____ Study material
Lemma says_one k0 L k c v f k' :
  machine_ok k → told fb font (off_screen fb) k0 L c → map_to k v f = Done k' →
  ∃ pl, pl.*1 = new_pdps (pdp_present (ram k) (globalPageTable k)) [(v, f)] ∧
    returns (map_says false (k, c) v f)
      (λ s, s.1 = k' ∧ told fb font (off_screen fb) k0 (L ++ pdp_lines pl) s.2).
Proof using uart_ready some_fuel.
  intros Hk T E. unfold map_to, PageTable_MapMemory in E. cbn zeta in E.
  apply bind_Done_inv in E as ([m' p'] & E & Ek). apply Done_inj in Ek as <-.
  apply bind_Done_inv in E as ([[t1 m1] p1] & E1 & E). apply bind_Done_inv in E as ([[t2 m2] p2] & E2 & E).
  apply bind_Done_inv in E as ([[t3 m3] p3] & E3 & E). apply bind_Done_inv in E as (m4 & E4 & E).
  apply Done_inj in E. unfold map_says, MapMemory_says. cbn zeta. cbn [new_pdps fst].
  rewrite !bind_Done, E1, bind_Done. cbn beta iota. unfold pdp_present. set (i := PDP_i _) in *.
  pose proof (indexer_range v) as (R1 & _). fold i in R1.
  assert (∀ c', (('(m, w, c0) ← ('(PD, m, w) ← next_table m1 p1 t1 (PD_i (PageMapIndexer_From v));
    '(PT, m, w) ← next_table m w PD (PT_i (PageMapIndexer_From v));
    m ← set_leaf m PT (P_i (PageMapIndexer_From v)) f; c0 ← Done c'; Done (m, w, c0));
    Done (mkMachine m w (globalPageTable k), c0)) : outcome (Machine * Console))
    = Done (mkMachine m' p' (globalPageTable k), c')) as Hrest.
  { intros c'. rewrite E2, bind_Done, E3, bind_Done, E4, !bind_Done. by apply pair_eq in E as [-> ->]. }
  destruct (GetFlag (rd64 (ram k) _) Present).
  { exists []. split; [done|]. rewrite bind_Done, Hrest. apply returns_Done. split; [done|]. cbn. by rewrite app_nil_r. }
  rewrite bind_Done. set (a := to_u64 _). exists [(i, a)]. split; [done|]. rewrite bind_assoc.
  change (kprintf_serial device poll fuel c) with (print_to device poll fb font fuel SERIAL c).
  eapply (tell_line (pdp_items i a)); [exact T|done|done| |done| | |].
  - unfold args_of, pdp_items. cbn [fmap list_fmap item_args concat app]. by rewrite (to_u64_id i) by (znorm; lia).
  - unfold pdp_items. items; [znorm; lia|apply to_u64_range].
  - unfold pdp_items. by items.
  - intros c' T'. rewrite Hrest. apply returns_Done. by split.
Qed.

Lemma pdp_lines_app l1 l2 : pdp_lines (l1 ++ l2) = pdp_lines l1 ++ pdp_lines l2.
Proof. apply fmap_app. Qed.

(** A whole plan. *)
Lemma says_plan k0 L k c l k' :
  machine_ok k → Forall (λ vp, 0 <= vp.2 < 2^52) l → told fb font (off_screen fb) k0 L c → map_plan l k = Done k' →
  ∃ pl, pl.*1 = new_pdps (pdp_present (ram k) (globalPageTable k)) l ∧
    returns (foldM (λ vp s, map_says false s vp.1 vp.2) l (k, c))
      (λ s, s.1 = k' ∧ told fb font (off_screen fb) k0 (L ++ pdp_lines pl) s.2).
Proof using uart_ready some_fuel.
  unfold map_plan. revert L k c. induction l as [|[v f] l IH]; intros L k c Hk Hl T Hd.
  { apply Done_inj in Hd as <-. exists []. split; [done|]. apply returns_Done. split; [done|]. by rewrite app_nil_r. }
  apply Forall_cons in Hl as [Hf Hl]. cbn [foldM fst snd] in *. apply bind_Done_inv in Hd as (k1 & E1 & Hd).
  destruct (says_one k0 L k c v f k1 Hk T E1) as (p1 & Ep1 & [k2 c1] & E2 & Ek & T1). cbn [fst snd] in *. subst k2.
  assert (machine_ok k1) as Hk1.
  { destruct (map_to_spec k v f Hk Hf) as [E|(k2 & E & [O _ _ _])]; rewrite E1 in E; [discriminate|].
    by apply Done_inj in E as ->. }
  destruct (IH _ k1 c1 Hk1 Hl T1 Hd) as (p2 & Ep2 & R2). exists (p1 ++ p2). rewrite pdp_lines_app, E2, bind_Done, app_assoc.
  split; [|done]. rewrite fmap_app, Ep1, Ep2. cbn [new_pdps fst].
  rewrite (new_pdps_ext _ (λ j, pdp_present (ram k) (globalPageTable k) j || (j =? PDP_i (PageMapIndexer_From v)))).
  2: { intros i Hi. by apply (map_to_pdp k v f). }
  destruct (pdp_present _ _ (PDP_i _)) eqn:E; [|done]. cbn [app]. apply new_pdps_ext. intros i Hi.
  destruct (Z.eqb_spec i (PDP_i (PageMapIndexer_From v))) as [->|]; [by rewrite E|by rewrite orb_false_r].
Qed.

(** ** The lines of [initHeap] *)

(** The frames of the next requests. *)
Fixpoint next_frames (n : nat) (p : Pfa) : list Z :=
  match n with
  | O => []
  | S n => match mem_pageframeallocator_requestPage p with Done (a, p) => a :: next_frames n p | _ => [] end
  end.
________
• What you need to do: Scan the entries above, and wherever a line holds the string "zeta", copy it.

• Reply to the exercise:
  intros Hk T E. unfold map_to, PageTable_MapMemory in E. cbn zeta in E.
  apply Done_inj in E. unfold map_says, MapMemory_says. cbn zeta. cbn [new_pdps fst].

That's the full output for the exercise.